## Stored data

+ + +

Lemma wf_edge : wf_config (edge_doc ps).
Proof using Hps Hkeys.
  constructor.
  - apply (bool_decide_unpack _). by vm_compute.
  - intros k Hk. rewrite !elem_of_cons in Hk.
    destruct Hk as [->|[->|[->|[->|[->|H]]]]]; [..|by apply elem_of_nil in H].
    + apply NoDup_singleton.
    + apply processors_NoDup.
    + apply NoDup_nil_2.
    + apply exporters_NoDup.
    + apply NoDup_singleton.
  - apply (service_pipelines_NoDup edge_pipeline ps edge_frame); [done|done|..];
      unfold edge_frame; case_bool_decide; [apply entries_NoDup|apply NoDup_nil_2| |].
    + intros k. apply entries_keys.
    + by intros k ?%elem_of_nil.
  - apply edge_pipelines_some.
  - intros id pl [[_ ->]|(p & sig & Hp & ->)]%edge_service_elem;
      (split; [done|]; intros r Hr; apply elem_of_app; left; exact Hr).
  - intros id pl r [[_ ->]|(p & sig & Hp & ->)]%edge_service_elem Hr.
    + by apply default_processors_in.
    + unfold edge_pipeline in Hr. change (at_key "processors" _) with
        (strs_node (edgeProcessorIDs p)) in Hr. rewrite strings_strs_node in Hr.
      apply elem_of_app in Hr as [Hr|Hr]; [by apply default_processors_in|].
      by eapply processor_in.
  - intros id pl [[E ->]|(p & sig & Hp & ->)]%edge_service_elem.
    + split; [done|]. intros r ->%list_elem_of_singleton. rewrite E. by left.
    + unfold edge_pipeline. change (at_key "exporters" (YMap _)) with
        (strs_node (exporter_ids p)). rewrite strings_strs_node.
      split; [by apply exporter_ids_nonempty|]. intros r Hr. apply elem_of_app. left.
      by eapply exporter_in.
  - intros c conn entry Hc. by apply elem_of_nil in Hc.
  - intros c Hc. by apply elem_of_nil in Hc.
  - done.
Qed.

End WellFormed.

(** ** What reaches the exporters

    The path of telemetry of tenant [t] and signal [sig] through a
    configuration: the entry pipeline's sink, the routing table's entry for
    the tenant, the collector pipelines it names, and the configurations of
    the exporters those list. *)

Section Isolation.
Context (pr : N → bool).

(** The entry of a routing table whose condition is the tenant's. *)
Definition has_condition (t : string) (e : ynode) : bool :=
  match at_key "condition" e with
  | YScalar (SStr s) => bool_decide (s = condition pr t)
  | _ => false
  end.

Definition route (table : list ynode) (t : string) : list string :=
  match find (has_condition t) table with
  | Some e => strings (at_key "pipelines" e)
  | None => []
  end.

Definition routed_to (doc : ynode) (sig t : string) : list string :=
  strings (at_key "exporters" (at_key (sig +:+ "/in") (service_pipelines doc)))
    ≫= λ c, match member c (fields (at_key "connectors" doc)) with
            | Some conn => route (elements (at_key "table" conn)) t
            | None => []
            end.

Definition reached (doc : ynode) (sig t : string) : list ynode :=
  routed_to doc sig t
    ≫= λ id, strings (at_key "exporters" (at_key id (service_pipelines doc)))
    ≫= λ e, match member e (fields (at_key "exporters" doc)) with
            | Some n => [n] | None => [] end.

(** The pipelines of tenant [t] that carry [sig]. *)
Definition owned (sig t : string) (ps : list RenderPipeline) : list RenderPipeline :=
  filter (λ p, rp_ClientID p = t ∧ sig ∈ g_Signals (rp_Graph p)) ps.

Definition client_ok (p : RenderPipeline) : Prop := all_bytes plain_char (rp_ClientID p) = true.

Lemma condition_inj s t :
  all_bytes plain_char s = true → all_bytes plain_char t = true →
  condition pr s = condition pr t → s = t.
Proof.
  unfold condition. intros Hs Ht H. do 3 apply app_str_inj_l in H.
  by apply (Quote_plain_inj pr).
Qed.

Lemma find_map_unique {A B} (f : A → B) (g : B → bool) (l : list A) (x : A) :
  x ∈ l → g (f x) = true → (∀ y, y ∈ l → g (f y) = true → y = x) →
  find g (map f l) = Some (f x).
Proof.
  intros Hx Hg Hu. induction l as [|y l IH]; [by apply elem_of_nil in Hx|]. simpl.
  destruct (g (f y)) eqn:E.
  - by rewrite (Hu y) by (done || left).
  - apply elem_of_cons in Hx as [->|Hx]; [by rewrite Hg in E|].
    apply IH; [done|]. intros z Hz. apply Hu. by right.
Qed.

Lemma find_none {A} (g : A → bool) (l : list A) : (∀ y, y ∈ l → g y = false) → find g l = None.
Proof.
  induction l as [|y l IH]; intros H; [done|]. simpl. rewrite (H y) by left.
  apply IH. intros z Hz. apply H. by right.
Qed.

Lemma route_table sig routed t :
  Forall client_ok routed → all_bytes plain_char t = true →
  route (map (table_entry pr sig routed) (clientOrder routed)) t = byClient sig routed t.
Proof.
  intros Hc Ht. rewrite Forall_forall in Hc. unfold route.
  assert (Hg : ∀ c, c ∈ clientOrder routed →
    has_condition t (table_entry pr sig routed c) = true → c = t).
  { intros c (p & Hp & <-)%clientOrder_spec E%bool_decide_eq_true.
    apply condition_inj in E; [done|by apply Hc|done]. }
  destruct (decide (t ∈ clientOrder routed)) as [Hin|Hn].
  - rewrite (find_map_unique _ _ _ t); [|done|by apply bool_decide_eq_true|done].
    change (at_key "pipelines" _) with (strs_node (byClient sig routed t)).
    by rewrite strings_strs_node.
  - rewrite find_none.
    + unfold byClient. rewrite filter_none; [done|].
      intros p Hp E. apply Hn, clientOrder_spec. eauto.
    + intros e (c & -> & Hcl)%list_elem_of_fmap. apply not_true_iff_false. intros E.
      apply Hg in E; [|done]. by subst.
Qed.

Lemma at_key_member k v m : NoDup m.*1 → (k, v) ∈ m → at_key k (YMap m) = v.
Proof. intros Hnd Hin. unfold at_key. simpl. by rewrite (elem_member _ _ _ Hnd Hin). Qed.

Section Doc.
Context (ps : list RenderPipeline).
Context (Hps : Forall input_ok ps) (Hkeys : NoDup (map rp_key ps)) (Hcl : Forall client_ok ps).
Let doc := forwarding_doc pr ps.

Lemma doc_pipeline id pl :
  (id, pl) ∈ fields (service_pipelines doc) → at_key id (service_pipelines doc) = pl.
Proof using Hps Hkeys.
  intros H. pose proof (wf_pipelines_distinct _ (wf_forwarding pr ps Hps Hkeys)) as Hnd.
  fold doc in Hnd. unfold at_key. by rewrite (elem_member _ _ _ Hnd H).
Qed.

Lemma doc_entry sig :
  sig ∈ Signals →
  strings (at_key "exporters" (at_key (sig +:+ "/in") (service_pipelines doc)))
  = [sink_of ps sig].
Proof using Hps Hkeys.
  intros Hs. erewrite (doc_pipeline _ (entry_pipeline (sink_of ps sig))); [done|].
  unfold doc. rewrite fwd_service. cbn [fields]. apply elem_of_app. left.
  apply list_elem_of_fmap. eauto.
Qed.

Lemma doc_routed sig t :
  sig ∈ Signals → all_bytes plain_char t = true →
  routed_to doc sig t = map (λ p, collector_id p sig) (owned sig t ps).
Proof using Hps Hkeys Hcl.
  intros Hs Ht. unfold routed_to. rewrite doc_entry by done. cbn [mbind list_bind].
  rewrite app_nil_r. unfold doc. rewrite fwd_connectors. unfold sink_of.
  assert (Ho : owned sig t ps = filter (λ p, rp_ClientID p = t) (signalsWith ps sig)).
  { unfold owned. by rewrite signalsWith_filter, list_filter_filter by done. }
  destruct (signalsWith ps sig) as [|p l] eqn:E; rewrite <- E in Ho.
  - rewrite Ho, E. simpl. destruct (member _ _) eqn:Em; [|done].
    apply member_elem, connector_entries_elem in Em as (sig' & Hs' & _ & Ec & _). done.
  - rewrite (elem_member _ _ (connector_node pr sig (signalsWith ps sig)));
      [|apply connector_entries_NoDup|].
    2: { apply connector_entries_elem. exists sig. split_and!; try done. by rewrite E. }
    change (elements _) with (map (table_entry pr sig (signalsWith ps sig))
                                (clientOrder (signalsWith ps sig))).
    rewrite route_table; [by rewrite Ho| |done].
    apply Forall_forall. intros q [Hq _]%signalsWith_elem. rewrite Forall_forall in Hcl. auto.
Qed.

Lemma doc_exporters p :
  p ∈ ps →
  (exporter_ids p ≫= λ e, match member e (fields (at_key "exporters" doc)) with
                          | Some n => [n] | None => [] end)
  = map config_node (g_Exporters (rp_Graph p)).
Proof using Hps Hkeys.
  intros Hp. unfold doc. rewrite fwd_exporters. cbn [fields exporters_node].
  set (b := existsb _ _). pose proof (exporters_NoDup ps Hps Hkeys b) as Hnd.
  unfold keys_of, exporters_node in Hnd. cbn [fields] in Hnd.
  set (m := _ ++ _) in *.
  assert (Hm : ∀ i n, g_Exporters (rp_Graph p) !! i = Some n →
                 member (rp_component p i n) m = Some (config_node n)).
  { intros i n Hi. apply elem_member; [done|]. apply elem_of_app. right.
    apply list_elem_of_bind. exists p. split; [|done].
    apply elem_of_lookup_imap_2 with (f := λ i n, (rp_component p i n, config_node n)). done. }
  clearbody m. unfold exporter_ids, node_ids.
  revert Hm. generalize (g_Exporters (rp_Graph p)) (rp_component p). clear. intros nodes.
  induction nodes as [|n nodes IH]; intros f Hm; [done|]. cbn.
  rewrite (Hm 0 n eq_refl). cbn. f_equal. apply (IH (f ∘ S)). intros i x Hi. by apply Hm.
Qed.

Lemma doc_reached sig t :
  sig ∈ Signals → all_bytes plain_char t = true →
  reached doc sig t = owned sig t ps ≫= λ p, map config_node (g_Exporters (rp_Graph p)).
Proof using Hps Hkeys Hcl.
  intros Hs Ht. unfold reached. rewrite doc_routed by done.
  assert (Ho : ∀ p, p ∈ owned sig t ps → p ∈ ps ∧ sig ∈ g_Signals (rp_Graph p)).
  { intros p [[_ ?] ?]%list_elem_of_filter. done. }
  revert Ho. generalize (owned sig t ps). intros l.
  induction l as [|p l IH]; intros Ho; [done|]. cbn [map fmap list_fmap mbind list_bind].
  f_equal; [|apply IH; intros q Hq; apply Ho; by right].
  destruct (Ho p) as [Hp Hg]; [left|].
  erewrite doc_pipeline by by apply fwd_customer_entry.
  rewrite (proj2 (proj2 (forwarding_pipeline_parts p sig))). by apply doc_exporters.
Qed.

+ + +

## Exercise aim
Count the lines in these records that hold the string "right". Only the number is wanted.

## Output below
4